Well, I was debating whether or not to blog about this…but in the spirit of keeping it real, I thought I would give it a go.
For the past two days, Hubs and I have been fighting. It hasn’t been a continuous fight– more ebbing and flowing in a fucked up hamster wheel of “you said this” and “but you do that too.” Two nights ago was awful. We were having a pleasant talk in bed that turned ugly based on…well…I can’t exactly remember what triggered it. I know I felt hurt at one point after I told him about my stressful day at work and he told me my job “really wasn’t THAT bad”. There were then other things I said to him to knock him down a few pegs after that comment…things I regret…and two hours later, we were in never ending argument hell.
The fight was an amped up version of the fights we usually have: He called me critical, non supportive, anxietal, repressed, and I called him repetitive, narcissistic, harsh, and an asshole. He told me I was trying to control him. I told him he is completely disinterested in anyone but himself. Neither of us could stop trying to be “the right one”–especially me. He told me I’m anxietal like my mom, I lashed back and told him he’s narcissistic like his mom…the fight spiraled into mud slinging until he turned his back on me in bed and went to sleep. I fell asleep and had an awful dream that we were moving to Seattle and I quit my job without knowing for sure that I’d be hired for a new one. The realization that I didn’t have a job terrified me. I woke up sweating, heart pounding, and crying.
I’m sorry, but that whole “don’t go to bed angry” just makes me roll my eyes. What planet did the person who came up with that adage live on? One of the qualities I love most about Hubs (which is also the thing that can infuriate me about him at times) is that he will fight for the truth in every situation. And if that means we go to bed angry because the truth is we are still angry, so be it. The other thing I love about Hubs is that he refuses to sleep in another room, even if we’re fighting. He believes in the importance of always sharing a bed, and I have great respect for that.

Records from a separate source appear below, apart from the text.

Lemma fair_hide_count config (o : range_order DatabaseProperty) schema :
  fair o →
  length (base.filter (λ e, Is_true (isHideField config e)) (o schema))
  = length (base.filter (λ e, Is_true (isHideField config e))
                        (map_to_list schema)).
Proof. intros Hfair. by rewrite (Hfair schema). Qed.

Lemma NewSourceAPI_hide client (o : range_order DatabaseProperty) config
    database :
  fair o →
  FindDatabaseByID client (DatabaseID config) = inr database →
  dateFieldCount config (db_Properties database) = 1%nat →
  HideProperty config ≠ EmptyString →
  (hasHideField config (db_Properties database) →
   NewSourceAPI client o config
   = Ok {| config := config; client := client; database := database |}) ∧
  (¬ hasHideField config (db_Properties database) →
   ∃ names,
     NewSourceAPI client o config
     = Err (ErrNoHidePropertyIn (DateProperty config) names) ∧
     names ≡ₚ (map_to_list (db_Properties database)).*1).
Proof.
  intros Hfair Hfind Hdate Hname.
  unfold NewSourceAPI. rewrite Hfind, countProperty_all.
  rewrite (fair_count _ _ _ Hfair), Hdate.
  change (negb (0 + Z.of_nat 1 =? 1)) with false. cbv iota.
  apply String.eqb_neq in Hname as Hneq. rewrite Hneq. cbn [negb andb].
  rewrite (fair_hide_count _ _ _ Hfair).
  pose proof (hide_count config (db_Properties database) Hname) as Hcount.
  destruct (0 + Z.of_nat _ =? 1) eqn:Hone; cbn [negb].
  - apply Z.eqb_eq in Hone. split; [done|]. intros Hnot.
    destruct Hnot. apply Hcount. lia.
  - apply Z.eqb_neq in Hone. split.
    + intros Hyes%Hcount. lia.
    + intros _. eexists. split; [reflexivity|]. cbn [app].
      by rewrite (Hfair (db_Properties database)).
Qed.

Yesterday morning after our fight, we didn’t speak. I left for work then class and when I came home at 10PM, he was already sleeping. This morning, we hugged it out and sort of made up before I left for work, but we then made the mistake of dipping our toe back into Fight Land again by recapping the fight. I had seriously wounded Hubs by telling him he was a narcissist and criticizing his mom. He was still very upset. This caused all of the raw emotions from the night before to bubble up to the surface again and created ANOTHER of the exact same arguments. Grrrr!! Hubs stormed out to go to teach class, and I completely crumbled. I cried at home for a few hours and called in sick to work today.
I wish that I could have handled our fight better…but when things are left unresolved, it leaves me feeling infantile, raw, and unable to be consoled. The fight combined with being stressed to the max at work and still unable to reach for sweets, caffeine or alcohol to soothe me, created a tipping point today and I couldn’t control the tears. I hate to admit that I have control issues, but I know I do. When Hubs and I fight, everything seems completely out of control and it makes me bat shit if it is not resolved. Today, I couldn’t shelve the feelings and move on to another aspect of my life.
Hubs came home this afternoon, and we were able to talk things through without rehashing the details of the fight. Both of us were battered and broken from it all. After two days of intense arguing, we were both able to see the other’s perspective a bit better, and things are feeling good between us again.
Tonight, I cleaned the bathroom top to bottom for an hour and Hubs came into the bathroom after I was done. He hugged me and said that no matter what we fight about, I’ll never have to worry–he’s not going anywhere. To that I said, “Me either”. We hugged in the freshly cleaned bathroom, flossed together, and had a pleasant rest of the evening. Marriage is funny that way.